Lemma inserted_index_last (pre post : list (string * string)) (k v : string) :
  k ∉ post.*1 →
  OrderedMap.m_index (inserted (pre ++ (k, v) :: post)) !! k = Some (length pre).
Proof.
  induction post as [|[k' v'] post IH] using rev_ind; intros Hk.
  - rewrite inserted_snoc. cbn. by rewrite lookup_insert_eq, inserted_data.
  - rewrite fmap_app in Hk. cbn in Hk.
    replace (pre ++ (k, v) :: post ++ [(k', v')])
      with ((pre ++ (k, v) :: post) ++ [(k', v')]) by by rewrite <- app_assoc.
    rewrite inserted_snoc. cbn [OrderedMap.insert OrderedMap.m_index].
    rewrite lookup_insert_ne by set_solve. apply IH. set_solve.
Qed.

Lemma inserted_index_dom (l : list (string * string)) :
  dom (OrderedMap.m_index (inserted l)) = list_to_set l.*1.
Proof.
  induction l as [|[k v] l IH] using rev_ind; [by cbn; rewrite dom_empty_L|].
  rewrite inserted_snoc. cbn [OrderedMap.insert OrderedMap.m_index].
  rewrite dom_insert_L, IH, fmap_app, list_to_set_app_L. cbn. set_solve.
Qed.

(** X7: for the ordered map built by inserting the entries of a list,
    [keys] lists every insertion in order, [size] counts the distinct keys,
    the lookup of a key gives the value of its last insertion, and the
    lookup of a key that was never inserted, in a map that is not empty,
    gives the value of the first entry. *)
Theorem OrderedMap_inserted (l : list (string * string)) :
  OrderedMap.keys (inserted l) = l.*1
  ∧ OrderedMap.size (inserted l) = Z.of_nat (base.size (list_to_set l.*1 : gset string))
  ∧ (∀ pre k v post, l = pre ++ (k, v) :: post → k ∉ post.*1 →
       OrderedMap.get (inserted l) k = v)
  ∧ (∀ k first rest, l = first :: rest → k ∉ l.*1 →
       OrderedMap.get (inserted l) k = first.2).
Proof.
  split; [by unfold OrderedMap.keys; rewrite inserted_data|].
  split; [by unfold OrderedMap.size; rewrite <- inserted_index_dom, size_dom|].
  split.
  - intros pre k v post -> Hk. unfold OrderedMap.get.
    rewrite inserted_index_last, inserted_data by done. cbn [default].
    by rewrite list_lookup_middle.
  - intros k first rest Hl Hk. unfold OrderedMap.get.
    assert (OrderedMap.m_index (inserted l) !! k = None) as ->.
    { apply not_elem_of_dom. rewrite inserted_index_dom. set_solve. }
    rewrite inserted_data. cbn [default]. by rewrite Hl.
Qed.

(** ** The last section of a key *)

Lemma split_last_go_plain (sep : ascii) (b : string) :
  without sep b = true → ∀ acc, split_last_go sep b acc = acc +:+ b.
Proof.
  unfold without. induction b as [|c b IH]; cbn [sall split_last_go]; intros H acc.
  - by rewrite append_nil_r.
  - apply andb_true_iff in H as [Hc Hb]. apply negb_true_iff in Hc. rewrite Hc.
    rewrite IH by done. by rewrite append_assoc.
Qed.

Lemma split_last_go_app (sep : ascii) (a b : string) :
  ∀ acc, split_last_go sep (a +:+ String sep b) acc = split_last_go sep b "".
Proof.
  induction a as [|c a IH]; intros acc.
  - change ("" +:+ String sep b) with (String sep b). cbn [split_last_go].
    by rewrite bool_decide_eq_true_2.
  - rewrite append_cons. cbn [split_last_go]. by case_bool_decide.
Qed.

(** X8: the last section of a key is the text behind its last separator,
    and the whole key when it holds no separator. *)
Theorem split_last_spec (sep : ascii) (a b : string) :
  without sep b = true →
  split_last sep b = b ∧ split_last sep (a +:+ String sep b) = b.
Proof.
  intros Hb. unfold split_last. split.
  - by rewrite split_last_go_plain.
  - by rewrite split_last_go_app, split_last_go_plain.
Qed.

(** ** Generated identifiers *)

Lemma length_replace_class (class : ascii → bool) (x : ascii) (s : string) :
  String.length (replace_class class (String x "") s) = String.length s.
Proof. induction s as [|c s IH]; [done|]. rewrite replace_class_cons. cbn. by rewrite IH. Qed.

Lemma length_smap (f : ascii → ascii) (s : string) :
  String.length (smap f s) = String.length s.
Proof. induction s as [|c s IH]; [done|]. cbn. by rewrite IH. Qed.

Lemma toLower_nonalnum (c : ascii) :
  isLowerWord (toLower (if re_nonalnum c then "_"%char else c)) = true.
Proof. destruct c as [[] [] [] [] [] [] [] []]; by vm_compute. Qed.

Lemma qmlId_body (id : string) :
  sall isLowerWord (smap toLower (replace_class re_nonalnum "_" id)) = true.
Proof.
  induction id as [|c id IH]; [done|]. rewrite replace_class_cons. cbn [smap sall].
  by rewrite toLower_nonalnum, IH.
Qed.

Lemma replace_char_without (c x : ascii) (s : string) :
  x ≠ c → without c (replace_char c (String x "") s) = true.
Proof.
  intros Hx. unfold without, replace_char. induction s as [|d s IH]; [done|].
  rewrite replace_class_cons. cbn [sall]. rewrite IH, andb_true_r.
  destruct (decide (d = c)) as [->|Hd].
  - rewrite (bool_decide_eq_true_2 (c = c)) by done. by apply negb_true_iff, bool_decide_eq_false.
  - rewrite (bool_decide_eq_false_2 (d = c)) by done. by apply negb_true_iff, bool_decide_eq_false.
Qed.

Lemma validFileName_length (itemName name : string) :
  itemName ≠ "" → validFileName itemName = Ok name →
  (String.length itemName + 6 ≤ String.length name ≤ String.length itemName + 7)%nat.
Proof.
  intros Hne. unfold validFileName. destruct (isEmpty itemName) eqn:Hempty.
  { by destruct itemName. }
  munfold. destruct (Q_ASSERT _ _); [|done..].
  set (s := replace_class re_nonword "_" (replace_class re_reserved "_" _)).
  assert (String.length s = String.length itemName + 6)%nat as Hlen.
  { unfold s. by rewrite !length_replace_class, length_append. }
  clearbody s. intros [= <-].
  destruct s as [|d s]; [destruct itemName; cbn in *; done|].
  change (insert0 "C" (String d s)) with (String "C"%char (String d s)).
  destruct (negb _); cbn in *; lia.
Qed.

(** X9: a non-empty raw name that [validFileName] accepts gives a name that
    starts with an upper-case letter and holds only letters, digits and
    underscores; no character is dropped, and at most one is added in front
    of the suffix. *)
Theorem validFileName_type_name (itemName name : string) :
  itemName ≠ "" → validFileName itemName = Ok name →
  isUpper (at0 name) = true
  ∧ sall isWord name = true
  ∧ (String.length itemName + 6 ≤ String.length name ≤ String.length itemName + 7)%nat.
Proof.
  intros Hne Hname.
  destruct (validFileName_shape _ _ Hne Hname) as (u & body & Hshape & Hu & Hbody).
  split; [by rewrite Hshape|]. split; [|by apply validFileName_length].
  rewrite Hshape. cbn [sall]. by rewrite (upper_word u Hu), sall_app, Hbody.
Qed.

(** X10: identifiers made from a node id: [qmlId] gives the prefix [figma_]
    and one lower-case letter, digit or underscore for every character of the
    id; [delegateName] gives the prefix [delegate_] and the id without any
    colon. *)
Theorem generated_identifiers (id : string) :
  (∃ body, qmlId id = "figma_" +:+ body
           ∧ String.length body = String.length id
           ∧ sall isLowerWord body = true)
  ∧ (∃ body, delegateName id = "delegate_" +:+ body
             ∧ String.length body = String.length id
             ∧ without ":" body = true).
Proof.
  split.
  - eexists. split; [reflexivity|]. split; [|apply qmlId_body].
    by rewrite length_smap, length_replace_class.
  - eexists. split; [reflexivity|]. split; [apply length_replace_class|].
    by apply replace_char_without.
Qed.

(** ** The source of an image *)

Lemma substring_0_app (a b : string) (k : nat) :
  String.substring 0 (String.length a + k) (a +:+ b) = a +:+ String.substring 0 k b.
Proof. induction a as [|c a IH]; [done|]. rewrite !append_cons. cbn. by rewrite IH. Qed.

Lemma substring_skip_app (a b : string) (k n : nat) :
  String.substring (String.length a + k) n (a +:+ b) = String.substring k n b.
Proof. induction a as [|c a IH]; [done|]. rewrite append_cons. cbn. by rewrite IH. Qed.

Lemma substring_split (s : string) (k : nat) :
  (k ≤ String.length s)%nat →
  s = String.substring 0 k s +:+ String.substring k (String.length s - k) s.
Proof.
  revert k. induction s as [|c s IH]; intros [|k] Hk; cbn in *; try lia; try done.
  - assert (String.substring 0 (String.length s) s = s) as ->; [|done].
    clear. induction s as [|c s IH]; [done|]. cbn. by rewrite IH.
  - rewrite append_cons. f_equal. apply IH. lia.
Qed.

Lemma length_substring_0 (s : string) (k : nat) :
  (k ≤ String.length s)%nat → String.length (String.substring 0 k s) = k.
Proof.
  revert k. induction s as [|c s IH]; intros [|k] Hk; cbn in *; try lia; try done.
  rewrite IH; lia.
Qed.

Lemma length_substring_rest (s : string) (k : nat) :
  (k ≤ String.length s)%nat →
  String.length (String.substring k (String.length s - k) s) = (String.length s - k)%nat.
Proof.
  intros Hk. pose proof (substring_split s k Hk) as Hs.
  apply (f_equal String.length) in Hs. rewrite length_append, length_substring_0 in Hs by done.
  lia.
Qed.

Lemma break_source_chunks (fuel : nat) :
  ∀ (done rest : string) (k : nat),
    (String.length rest ≤ fuel)%nat → (1 ≤ k)%nat →
    ∃ chunks,
      cat chunks = rest
      ∧ chunks ≠ []
      ∧ Forall (λ chunk, (String.length chunk ≤ k `max` 1018)%nat) chunks
      ∧ break_source fuel (String.length done + k) (done +:+ rest)
        = done +:+ joined chunks.
Proof.
  induction fuel as [|fuel IH]; intros done rest k Hfuel Hk.
  - exists [rest]. destruct rest; [|cbn in Hfuel; lia].
    split; [done|]. split; [done|]. split; [repeat constructor; cbn; lia|done].
  - cbn [break_source]. fold separator. rewrite length_append.
    destruct (Nat.ltb_spec (String.length done + k) (String.length done + String.length rest))
      as [Hlt|Hge].
    + set (first := String.substring 0 k rest).
      set (rest' := String.substring k (String.length rest - k) rest).
      assert (rest = first +:+ rest') as Hrest by (apply substring_split; lia).
      assert (String.length first = k) as Hfirst by (apply length_substring_0; lia).
      assert (String.length rest' = String.length rest - k)%nat as Hrest'
        by (apply length_substring_rest; lia).
      assert (insert_at (String.length done + k) separator (done +:+ rest)
              = (done +:+ first +:+ separator) +:+ rest') as ->.
      { unfold insert_at. rewrite substring_0_app, length_append.
        replace (String.length done + String.length rest - (String.length done + k))%nat
          with (String.length rest - k)%nat by lia.
        rewrite substring_skip_app. by rewrite !append_assoc. }
      replace (String.length done + k + 1024)%nat
        with (String.length (done +:+ first +:+ separator) + 1018)%nat
        by (rewrite !length_append, Hfirst; change (String.length separator) with 6%nat; lia).
      destruct (IH (done +:+ first +:+ separator) rest' 1018%nat)
        as (chunks & Hcat & Hne & Hall & Hbreak); [lia..|].
      exists (first :: chunks). rewrite Hbreak.
      split; [by rewrite cat_cons, Hcat|]. split; [done|]. split.
      * constructor; [lia|]. eapply Forall_impl; [exact Hall|]. cbn. lia.
      * destruct chunks as [|second chunks]; [done|].
        cbn [joined fmap list_fmap]. by rewrite cat_cons, !append_assoc.
    + exists [rest]. split; [by rewrite cat_cons, append_nil_r|]. split; [done|].
      split; [repeat constructor; lia|]. cbn [joined fmap list_fmap].
      by rewrite append_nil_r.
Qed.

(** X11: when the image provider has data for the image, [makeImageSource]
    keeps all of it in order: the source is the data cut into pieces of at
    most 1024 characters, each piece a string literal and the literals joined
    by [+]. *)
Theorem makeImageSource_keeps_data (this : FigmaParser) (image : string)
    (isRendering : bool) (intendents : Z) (placeHolder : string) :
  mImageProvider this image isRendering ≠ "" →
  ∃ chunks,
    cat chunks = mImageProvider this image isRendering
    ∧ Forall (λ chunk, (String.length chunk ≤ 1024)%nat) chunks
    ∧ makeImageSource this image isRendering intendents placeHolder
      = Ok (tabs intendents +:+ "source: " +:+ dq +:+ joined chunks +:+ dq +:+ nl).
Proof.
  intros Hdata. unfold makeImageSource.
  destruct (mImageProvider this image isRendering) as [|c data] eqn:Hprovider; [done|].
  cbn [isEmpty]. munfold.
  destruct (break_source_chunks (String.length (String c data)) "" (String c data) 1024)
    as (chunks & Hcat & _ & Hall & Hbreak); [lia..|].
  exists chunks. split; [done|]. split.
  { eapply Forall_impl; [exact Hall|]. cbn. lia. }
  change (String.length "" + 1024)%nat with 1024%nat in Hbreak.
  change ("" +:+ String c data) with (String c data) in Hbreak.
  fold separator. rewrite Hbreak. done.
Qed.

**What to do:**
Begin with the line above that has "and the whole" and continue through the line that has "- by rewrite split_last_go_plain.", setting each one down exactly. Stop there.

**Answer for the task:**
    and the whole key when it holds no separator. *)
Theorem split_last_spec (sep : ascii) (a b : string) :
  without sep b = true →
  split_last sep b = b ∧ split_last sep (a +:+ String sep b) = b.
Proof.
  intros Hb. unfold split_last. split.
  - by rewrite split_last_go_plain.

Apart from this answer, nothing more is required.